WORK INSTRUCTION ▸
Count the lines below that hold the word "bind" and say how many, with no other text.

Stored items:
(** * kernel_list.h: the intrusive circular doubly-linked list

    A shallow embedding of [src/kernel_list.h].  Memory is a finite map
    from addresses to [list_head] structures; every C function is a
    computation in a state-and-error monad over that memory, where an
    access through a pointer that is not the address of a live
    [list_head] (NULL included) is the undefined behaviour of C and is
    represented by [None]. *)

From stdpp Require Import base option list gmap fin_maps.
From Stdlib Require Import ZArith Lia.

Local Open Scope Z_scope.
Set Warnings "-clear-no-such-hyp".

(** ** Addresses and the [list_head] structure *)

(** A pointer value.  [NULL] is address 0. *)
Abbreviation addr := Z (only parsing).

Definition NULL : addr := 0.

(** [typedef struct list_head { struct list_head *next, *prev; } list_head_t;] *)
Record list_head : Type := mk_list_head {
  next : addr;
  prev : addr
}.

Global Instance list_head_eq_dec : EqDecision list_head.
Proof. solve_decision. Defined.

(** The memory: the live [list_head] objects, by address. *)
Abbreviation heap := (gmap Z list_head) (only parsing).

(** The poison constants.  The header selects between the kernel's
    values and NULL with [#if 0 ... #else ... #endif]; the condition is
    the literal 0, so the [#else] branch is the one compiled. *)
Definition POISON_CONFIGURED : bool := false.
Definition POISON_POINTER_DELTA : Z := 0.

Definition LIST_POISON1 : addr :=
  if POISON_CONFIGURED then 0x00100100 + POISON_POINTER_DELTA else NULL.
Definition LIST_POISON2 : addr :=
  if POISON_CONFIGURED then 0x00200200 + POISON_POINTER_DELTA else NULL.

(** ** The monad of C statements over the memory *)

Definition M (A : Type) : Type := gmap Z list_head → option (A * gmap Z list_head).

Definition ret {A} (a : A) : M A := λ h, Some (a, h).

Definition bind {A B} (m : M A) (f : A → M B) : M B :=
  λ h, match m h with
       | Some (a, h') => f a h'
       | None => None
       end.

Definition fault {A} : M A := λ _, None.

Global Instance M_ret : MRet M := @ret.
Global Instance M_bind : MBind M := λ A B f m, bind m f.

(** [p->next] and [p->prev] as rvalues. *)
Definition load_next (p : addr) : M addr :=
  λ h, match h !! p with
       | Some l => Some (next l, h)
       | None => None
       end.

Definition load_prev (p : addr) : M addr :=
  λ h, match h !! p with
       | Some l => Some (prev l, h)
       | None => None
       end.

(** [p->next = v;] and [p->prev = v;] *)
Definition set_next (v : addr) (l : list_head) : list_head :=
  {| next := v; prev := prev l |}.
Definition set_prev (v : addr) (l : list_head) : list_head :=
  {| next := next l; prev := v |}.

Definition store_next (p v : addr) : M unit :=
  λ h, match h !! p with
       | Some l => Some (tt, <[p := set_next v l]> h)
       | None => None
       end.

Definition store_prev (p v : addr) : M unit :=
  λ h, match h !! p with
       | Some l => Some (tt, <[p := set_prev v l]> h)
       | None => None
       end.

(** ** The list operations *)

(** [#define LIST_HEAD_INIT(name) { &(name), &(name) }]: the initial value
    of a list head declared at address [name]. *)
Definition LIST_HEAD_INIT (name : addr) : list_head :=
  {| next := name; prev := name |}.

(** [list->next = list; list->prev = list;] *)
Definition INIT_LIST_HEAD (list : addr) : M unit :=
  store_next list list;;
  store_prev list list.

(** [next_node->prev = new_node; new_node->next = next_node;
     new_node->prev = prev_node; prev_node->next = new_node;] *)
Definition __list_add (new_node prev_node next_node : addr) : M unit :=
  store_prev next_node new_node;;
  store_next new_node next_node;;
  store_prev new_node prev_node;;
  store_next prev_node new_node.

(** [__list_add(new_node, head_node, head_node->next);] *)
Definition list_add (new_node head_node : addr) : M unit :=
  n ← load_next head_node;
  __list_add new_node head_node n.

(** [__list_add(new_node, head_node->prev, head_node);] *)
Definition list_add_tail (new_node head_node : addr) : M unit :=
  p ← load_prev head_node;
  __list_add new_node p head_node.

(** [next_node->prev = prev_node; prev_node->next = next_node;] *)
Definition __list_del (prev_node next_node : addr) : M unit :=
  store_prev next_node prev_node;;
  store_next prev_node next_node.

(** [__list_del(entry_node->prev, entry_node->next);
     entry_node->next = LIST_POISON1; entry_node->prev = LIST_POISON2;] *)
Definition list_del (entry_node : addr) : M unit :=
  p ← load_prev entry_node;
  n ← load_next entry_node;
  __list_del p n;;
  store_next entry_node LIST_POISON1;;
  store_prev entry_node LIST_POISON2.

(** [return head_node->next == head_node;]  The [int] result, 0 or 1,
    is a [bool] here. *)
Definition list_empty (head_node : addr) : M bool :=
  n ← load_next head_node;
  ret (bool_decide (n = head_node)).

(** [new_node->next = old_node->next; new_node->next->prev = new_node;
     new_node->prev = old_node->prev; new_node->prev->next = new_node;] *)
Definition list_replace (old_node new_node : addr) : M unit :=
  n ← load_next old_node;
  store_next new_node n;;
  n' ← load_next new_node;
  store_prev n' new_node;;
  p ← load_prev old_node;
  store_prev new_node p;;
  p' ← load_prev new_node;
  store_next p' new_node.

(** [list_replace(old_node, new_node); INIT_LIST_HEAD(old_node);] *)
Definition list_replace_init (old_node new_node : addr) : M unit :=
  list_replace old_node new_node;;
  INIT_LIST_HEAD old_node.

(** ** Entry recovery

    Pointer arithmetic is done at the width of a pointer: [ptr_bits] is
    the number of bits of [size_t] and of an address on the target, and
    the embedding structure type is represented by what the macros use of
    it, the byte offset [k] of its [list_head] member. *)

Section Embedding.
Variable ptr_bits : Z.

Definition ptr_wrap (z : Z) : addr := z mod 2 ^ ptr_bits.

Definition valid_ptr (p : addr) : Prop := 0 ≤ p < 2 ^ ptr_bits.

(** [&((type * )base)->member] *)
Definition member_addr (base : addr) (k : Z) : addr := ptr_wrap (base + k).

(** [#define offsetof(type, member) (size_t)(&((type * )0)->member)] *)
Definition offsetof (k : Z) : Z := member_addr 0 k.

(** [#define container_of(ptr, type, member)
      (type * )((char * )__mptr - offsetof(type, member))] *)
Definition container_of (ptr : addr) (k : Z) : addr :=
  ptr_wrap (ptr - offsetof k).

Definition list_entry (ptr : addr) (k : Z) : addr := container_of ptr k.

(** [list_entry((ptr)->next, type, member)] *)
Definition list_first_entry (ptr : addr) (k : Z) : M addr :=
  n ← load_next ptr;
  mret (list_entry n k).

(** [list_entry((pos)->member.next, typeof( *(pos)), member)] *)
Definition list_next_entry (pos : addr) (k : Z) : M addr :=
  n ← load_next (member_addr pos k);
  mret (list_entry n k).
End Embedding.

(** ** Traversal

    The [for] loops of the traversal macros.  The loop body is a
    parameter: it receives the cursor and the caller's local state [A],
    and returns the new local state.  [fuel] bounds the number of times
    the loop condition is evaluated; a loop that needs more yields
    [None], like one that faults. *)

Section Traversal.
Context {A : Type}.

(** [for (pos = (head)->next; pos != (head); pos = pos->next)] *)
Fixpoint list_for_each_from (fuel : nat) (head : addr)
    (body : addr → A → M A) (pos : addr) (acc : A) : M A :=
  match fuel with
  | O => fault
  | S fuel' =>
      if decide (pos = head) then mret acc
      else
        acc' ← body pos acc;
        pos' ← load_next pos;
        list_for_each_from fuel' head body pos' acc'
  end.

Definition list_for_each (fuel : nat) (head : addr)
    (body : addr → A → M A) (acc : A) : M A :=
  pos ← load_next head;
  list_for_each_from fuel head body pos acc.

Variable ptr_bits : Z.

(** [for (pos = list_first_entry(head, typeof( *pos), member);
         &pos->member != (head);
         pos = list_next_entry(pos, member))] *)
Fixpoint list_for_each_entry_from (fuel : nat) (k : Z) (head : addr)
    (body : addr → A → M A) (pos : addr) (acc : A) : M A :=
  match fuel with
  | O => fault
  | S fuel' =>
      if decide (member_addr ptr_bits pos k = head) then mret acc
      else
        acc' ← body pos acc;
        pos' ← list_next_entry ptr_bits pos k;
        list_for_each_entry_from fuel' k head body pos' acc'
  end.

Definition list_for_each_entry (fuel : nat) (k : Z) (head : addr)
    (body : addr → A → M A) (acc : A) : M A :=
  pos ← list_first_entry ptr_bits head k;
  list_for_each_entry_from fuel k head body pos acc.

(** [for (pos = list_first_entry(head, typeof( *pos), member),
             n = list_next_entry(pos, member);
         &pos->member != (head);
         pos = n, n = list_next_entry(n, member))] *)
Fixpoint list_for_each_entry_safe_from (fuel : nat) (k : Z) (head : addr)
    (body : addr → A → M A) (pos n : addr) (acc : A) : M A :=
  match fuel with
  | O => fault
  | S fuel' =>
      if decide (member_addr ptr_bits pos k = head) then mret acc
      else
        acc' ← body pos acc;
        n' ← list_next_entry ptr_bits n k;
        list_for_each_entry_safe_from fuel' k head body n n' acc'
  end.

Definition list_for_each_entry_safe (fuel : nat) (k : Z) (head : addr)
    (body : addr → A → M A) (acc : A) : M A :=
  pos ← list_first_entry ptr_bits head k;
  n ← list_next_entry ptr_bits pos k;
  list_for_each_entry_safe_from fuel k head body pos n acc.
End Traversal.

(** The loop bodies used below: record the cursor, and record the cursor
    after unlinking it with [list_del]. *)
Definition visit (pos : addr) (acc : list addr) : M (list addr) :=
  mret (acc ++ [pos]).

Definition visit_del (ptr_bits k : Z) (pos : addr) (acc : list addr) : M (list addr) :=
  list_del (member_addr ptr_bits pos k);;
  mret (acc ++ [pos]).

(** ** Reading the memory field by field *)

Definition live (h : heap) (p : addr) : Prop := is_Some (h !! p).
Definition nextf (h : heap) (p : addr) : option addr := next <$> h !! p.
Definition prevf (h : heap) (p : addr) : option addr := prev <$> h !! p.

(** The memory after a successful [p->next = v] or [p->prev = v]. *)
Definition upd_next (p v : addr) (h : heap) : heap := alter (set_next v) p h.
Definition upd_prev (p v : addr) (h : heap) : heap := alter (set_prev v) p h.

Global Instance live_dec h p : Decision (live h p).
Proof. unfold live. apply _. Defined.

THE COMPLETED TASK ▸
2